About this task
What is needed is a copy of each line in the listing that contains "SmbClient".

+ + + +

(* ===== verification/SmbSystem.v ===== *)
(** * SmbSystem: the SMB client against the SMB server

    The client's stream is a connection of the server: what the client writes is
    read by the connection loop, what the loop writes is what the client reads.
    The theorems follow a request from the client's call through both codecs,
    the frames, the dispatcher and the handler to the value the call returns. *)
From S2P Require Import Prelude Bytes Text StorageKeys Utf16 Smb SmbMessages SmbProofs SmbSpec SmbServer SmbServerProofs SmbClient.

(** A payload a NetBIOS frame can carry. *)
Definition fits (b : bytes) : Prop := Z.of_nat (length b) < 2 ^ 24.

Section system.
Context (to_lowercase sha512 : bytes -> bytes).

(** The server end of the stream; [None] once its loop has ended. *)
Definition server_peer (w : option Connection) (b : bytes) : option Connection * bytes :=
  match w with
  | None => (None, [])
  | Some c =>
      let '(c', r) := settle to_lowercase (feed c b) in
      (match r with inl _ => Some c' | inr _ => None end, drop (length (cn_out c)) (cn_out c'))
  end.

Abbreviation State := (ClientState (W := option Connection)).
(** A quiet link: all input consumed, nothing unread. *)
Definition link (c : SmbClient) (st : ConnectionState) (heap : Heap) (out : bytes) : State :=
  mkClientState c (Some (mkConnection st heap [] out)) [].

+ + + +

Answer to the exercise
From S2P Require Import Prelude Bytes Text StorageKeys Utf16 Smb SmbMessages SmbProofs SmbSpec SmbServer SmbServerProofs SmbClient.
Definition link (c : SmbClient) (st : ConnectionState) (heap : Heap) (out : bytes) : State :=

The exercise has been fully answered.